Return to Plural Wives of Joseph Smith
Born: September 20, 1816
Died: November 29, 1889
Sealed (Joseph Smith): Unknown
Full Name: Fanny Alger Smith
Statements from Early Brethren in the Church
Benjamin F. Johnson
And now as to your question, “How early did the Prophet Joseph practice polygamy?”. . . In 1835, at Kirtland, I learned from my sister’s husband, Lyman R. Sherman, who was close to the Prophet, and received it from him, “that the ancient order of Plural Marriage was again to be practiced by the Church.” This, at the time did not impress my mind deeply, although there lived then with his family (the Prophet’s) a neighbor’s daughter, Fannie Alger, a very nice and comely young woman about my own age, toward whom not only myself, but every one, seemed partial, for the amiability for her character; and it was whispered even then that Joseph loved her. 1 2
The Prophet Joseph Smith asked the brother-in-law of Fanny Alger, Levi Hancock, to act as an intermediary between him and her. Levi Hancock went to Fanny Alger’s father, Samuel Alger, and asked:
“Samuel, the Prophet Joseph loves your daughter Fanny and wishes her for a wife. What say you?” Uncle Sam says, “Go and talk to the old woman [Levi’s sister and Fanny’s mother] about it. Twill be as she says.” Father goes to his sister and said, “Clarissy, Brother Joseph the Prophet of the most high God loves Fanny and wishes her for a wife. What say you?” Said she, “Go and talk to Fanny. It will be all right with me.” Father goes to Fanny and said, “Fanny, Brother Joseph the Prophet loves you and wishes you for a wife. Will you be his wife?” “I will Levi,” said she. Father takes Fanny to Joseph and said, “Brother Joseph I have been successful in my mission.” Father gave her to Joseph, repeating the ceremony as Joseph repeated to him. 3
“As time progressed the Apostates thought they had a good hold on Joseph because of Fanny and some of the smart? ones Confined her in an upper room of the Temple determined that the Prophet should be settled, according to their notions. Brother Joseph came to Father and said ‘Brother Levi what can be done?’ – There being a wagon and a dry goods Box close by and Joseph being strong and Father active Father soon gained the window Sill and Fanny was soon on the ground Father mounts his horse with Fanny behind him and although dark they were in New Lyme forty five miles distant – And when the worthies? sent Fannys dinner the next day they were astonished not to be able to find her – Father by that time had returned and his animal was in the Stable.” 4
- Zimmerman, I Knew the Prophets: An Analysis of the Letter of Benjamin F. Johnson to George F. Gibbs, Reporting Doctrinal Views of Joseph Smith and Brigham Young (Bountiful, Utah: Horizon, 1976), 38; punctuation and spelling standardized.) “Soon Married to one of the Citizens ther [Indiana] & although she [Fanny] never left the State She did not turn from the Church nor from her friendship for the Prophet while She lived.”

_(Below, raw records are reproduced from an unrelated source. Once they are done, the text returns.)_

(* ===== verification/BitratePi.v ===== *)
(** [tx/bitrate_ctl.c]'s PI controller, [run_pi]: capacity feedforward times
    a PI term on the air-side delay, frame-rate stages below the encoder's
    floor, focus mode. *)

From Stdlib Require Import Floats.SpecFloat.
From S2P Require Import Prelude Double BitrateCtl BitrateRules.
#[local] Open Scope Z_scope.

Definition PI_TICK_MS : Z := 100.
Definition PI_DISTURB_HOLD_MS : Z := 500.
Definition PI_CONGESTED_FACTOR : double := dofZ 2.
Definition PI_STALE_MS : Z := 150.
Definition PI_MIN_UP_STEP : double := dlit 5 100.
Definition PI_MIN_DOWN_STEP : double := dlit 3 100.
Definition PI_FOCUS_RETRY_MS : Z := 1000.
Definition PI_FPS_RESTORE : double := dlit 125 100.

(** [run_pi]'s locals, and [g_congested_until_ms].  [pi_div] and [pi_on] (the
    source's [div] and [focus]) are -1 while the encoder's state is unknown. *)
Record pi_state := mk_pi {
  pi_cap_kbps : Z; pi_mcs_poll_ms : Z; pi_seen_wake : Z; pi_ki : double; pi_k : double; pi_applied_kbps : Z; pi_apply_ms : Z;
  pi_floor_kbps : Z; pi_ldpc_ms : Z; pi_disturb_ms : Z; pi_severe_ms : Z; pi_backlog_ms : Z; pi_retx : retx_track; pi_retx_seen : Z;
  pi_tick_ms : Z; pi_ring_gen : Z; pi_on : Z; pi_above_since_ms : Z; pi_focus_try_ms : Z; pi_div_max : Z; pi_div : Z;
  pi_up_since_ms : Z; pi_div_try_ms : Z; pi_congested_ms : Z
}.
#[export] Instance eta_pi : Eta pi_state := fun s =>
  mk_pi (pi_cap_kbps s) (pi_mcs_poll_ms s) (pi_seen_wake s) (pi_ki s) (pi_k s) (pi_applied_kbps s) (pi_apply_ms s) (pi_floor_kbps s)
    (pi_ldpc_ms s) (pi_disturb_ms s) (pi_severe_ms s) (pi_backlog_ms s) (pi_retx s) (pi_retx_seen s) (pi_tick_ms s) (pi_ring_gen s)
    (pi_on s) (pi_above_since_ms s) (pi_focus_try_ms s) (pi_div_max s) (pi_div s) (pi_up_since_ms s) (pi_div_try_ms s)
    (pi_congested_ms s).

Definition cfg_div_max (cfg : bc_cfg) : Z := if 1 <? fps_div_max cfg then fps_div_max cfg else 1.

Definition pi_init (cfg : bc_cfg) (now gen : Z) : pi_state :=
  mk_pi 0 0 0 (dofZ 1) (dofZ 1) 0 0 (min_kbps cfg) 0 0 0 0 retx_track_init 0 now gen (-1) 0 0 (cfg_div_max cfg)
    (if 1 <? cfg_div_max cfg then -1 else 1) 0 0 0.

Definition cur_div (st : pi_state) : Z := if 0 <? pi_div st then pi_div st else 1.
Definition no_such_field (status : Z) : bool := (status =? 404) || (status =? 501).

Section pi.
Context {W : Type} `{BcEnv W} (cfg : bc_cfg) (now : Z).
Implicit Types (st : pi_state) (w : W).

(** *** Focus mode *)

(** Whether the centre-priority ROI is wanted, and the bookkeeping. *)
Definition focus_want st : bool * pi_state :=
  if pi_applied_kbps st <? roi_max_kbps cfg then (true, st <| pi_above_since_ms := 0 |>)
  else
    let st := if pi_above_since_ms st =? 0 then st <| pi_above_since_ms := now |> else st in
    ((pi_on st =? 1) && (u64 (now - pi_above_since_ms st) <? u64 (roi_recovery_ms cfg)), st).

- Benjamin Johnson, I Knew the Prophets: An Analysis of the Letter of Benjamin F. Johnson to George F. Gibbs, Reporting Doctrinal Views of Joseph Smith and Brigham Young, 1976, ed. by Dean R. Zimmerman, p. 38
- Levi Ward Hancock, “Autobiography with Additions in 1896 by Mosiah Hancock,” 63, MS 570, LDS Church History Library, punctuation and spelling standardized; cited portion written by Mosiah.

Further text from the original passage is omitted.